The concepts of risk and uncertainty are central to the current definition of a startup and what it means to be an entrepreneur. Risk and uncertainty, however, are not the same. If you have no basis in prior experience or logic to measure the degree of uncertainty involved in a situation, then you can't assign a level of risk to it. Insurance companies and banks deal with uncertainty in the form of risk whereas startups and entrepreneurs often deal with unquantifiable uncertainty. The distinction between risk and uncertainty gives us a way to think about how entrepreneurial companies might evolve over time from uncertainty-based ventures to risk-based ventures and possibly back to uncertainty-based ventures if they decide to reinvent themselves. Here is a passage from Professor Leyden's article that discusses the relevance of the distinction:
Although the entrepreneurship literature has increasingly come to accept Knight's view that entrepreneurial action takes place under conditions of uncertainty, that view is far from universal.

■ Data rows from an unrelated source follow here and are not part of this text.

Lemma includes_spec s p : includes s p = true ↔ ∃ a b, s = a +:+ p +:+ b.
Proof.
  induction s as [|y s IH]; cbn [includes].
  - rewrite orb_false_r, startsWith_spec. split.
    + intros (r & Hr). by exists "", r.
    + intros (a & b & Hab). destruct a; [by exists b|discriminate].
  - rewrite orb_true_iff, IH, startsWith_spec. split.
    + intros [(r & ->)|(a & b & ->)]; [by exists "", r|by exists (String y a), b].
    + intros (a & b & Hab). destruct a as [|z a]; simpl in Hab.
      * left. by exists b.
      * injection Hab as -> ->. right. by exists a, b.
Qed.

Lemma split_comma_not_nil s : ∃ t ts, split_comma s = t :: ts.
Proof.
  induction s as [|x s (t & ts & IH)]; simpl; [by eauto|].
  destruct (Ascii.eqb x ","); [by eauto|]. rewrite IH. by eauto.
Qed.

(** A comma cuts the token list in two. *)
Lemma split_comma_app a b :
  split_comma (a +:+ String "," b) = split_comma a ++ split_comma b.
Proof.
  induction a as [|x a IH]; simpl; [done|].
  destruct (Ascii.eqb x ","); rewrite IH; [done|].
  destruct (split_comma_not_nil a) as (t & ts & ->). done.
Qed.

(** A name without a comma is its own single token. *)
Lemma split_comma_plain c : includes c "," = false → split_comma c = [c].
Proof.
  induction c as [|x c IH]; simpl; [done|].
  rewrite orb_false_iff, andb_true_r. intros [Hx Hc].
  rewrite Ascii.eqb_sym, Hx. by rewrite IH.
Qed.

(** The head token is followed by the end of the key or by a comma. *)
Lemma split_comma_head s t ts :
  split_comma s = t :: ts →
  (ts = [] ∧ s = t) ∨ (∃ r, s = t +:+ String "," r ∧ ts = split_comma r).
Proof.
  revert t ts. induction s as [|x s IH]; simpl; intros t ts Hs.
  - injection Hs as <- <-. by left.
  - destruct (Ascii.eqb_spec x ",") as [->|Hx].
    + injection Hs as <- <-. right. by exists s.
    + destruct (split_comma_not_nil s) as (t' & ts' & Hs').
      rewrite Hs' in Hs. injection Hs as <- <-.
      destruct (IH _ _ Hs') as [[-> ->]|(r & -> & ->)]; [by left|].
      right. by exists r.
Qed.

Lemma string_app_assoc a b c : (a +:+ b) +:+ c = a +:+ (b +:+ c).
Proof. induction a as [|x a IH]; simpl; [done|by rewrite IH]. Qed.

(** Where a token sits in its key. *)
Lemma token_position c ts : ∀ s,
  split_comma s = ts → c ∈ ts →
  s = c ∨ (∃ r, s = c +:+ String "," r) ∨ (∃ a, s = a +:+ String "," c)
  ∨ (∃ a b, s = a +:+ String "," (c +:+ String "," b)).
Proof.
  induction ts as [|t ts IH]; intros s Hs Hin; [by apply elem_of_nil in Hin|].
  apply split_comma_head in Hs as [[-> ->]|(r & -> & Hts)].
  - apply list_elem_of_singleton in Hin as ->. by left.
  - apply elem_of_cons in Hin as [->|Hin].
    + right. left. by exists r.
    + destruct (IH r (eq_sym Hts) Hin) as [->|[(r' & ->)|[(a & ->)|(a & b & ->)]]].
      * right. right. left. by exists t.
      * right. right. right. by exists t, r'.
      * right. right. left. exists (t +:+ String "," a).
        by rewrite string_app_assoc.
      * right. right. right. exists (t +:+ String "," a), b.
        by rewrite string_app_assoc.
Qed.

For those who take the view that the entrepreneur lives in a world of (quantifiable) risk, it may be reasonable to think of entrepreneurial opportunities as objective phenomenon waiting to be discovered, albeit with risk. But under an uncertainty-based view, entrepreneurs do not so much discover profit opportunities as create them. As Alvarez and Barney note, such creativity is the result of the entrepreneurs' own organizing efforts in the face of uncertainty. However, because the condition of uncertainty may change over time, the bases for organizing entrepreneurial firms are also likely to change. As a result, entrepreneurial (that is, uncertainty-based) firms over time may be transformed into non-entrepreneurial (that is, risk-based) firms once the probability distribution of outcomes associated with uncertain exchanges is learned through experience. Based on this reasoning, Schumpeter's notion of creative destruction can be thought of as including not just the replacement of older firms by newer firms, but also the transformation of entrepreneurial firms into non-entrepreneurial firms over time. Such transformations, which Schumpeter saw as common, imply a continual need for new (or reinvented) firms that, through their decision to be entrepreneurial, enter willingly into a world of uncertainty and creativity. ~ p 72
The valuation of a startup may also be based upon whether its prospects are completely uncertain or whether it has received enough feedback that it can start to quantify some of its operational uncertainty. For example, when a startup first starts to market its products there may be no clear relationship between its marketing efforts and the number of new customers that effort produces. After awhile, however, it might start to see that certain types of marketing produces better results than other types of marketing. Once it can start to quantify some marketing relationships (even if the relationship still has alot of variability) it can leverage that risk information with investors to potentially achieve a higher valuation. Investors are generally more comfortable dealing with risk than uncertainty and may be inclined to agree with higher valuations when there is less uncertainty involved.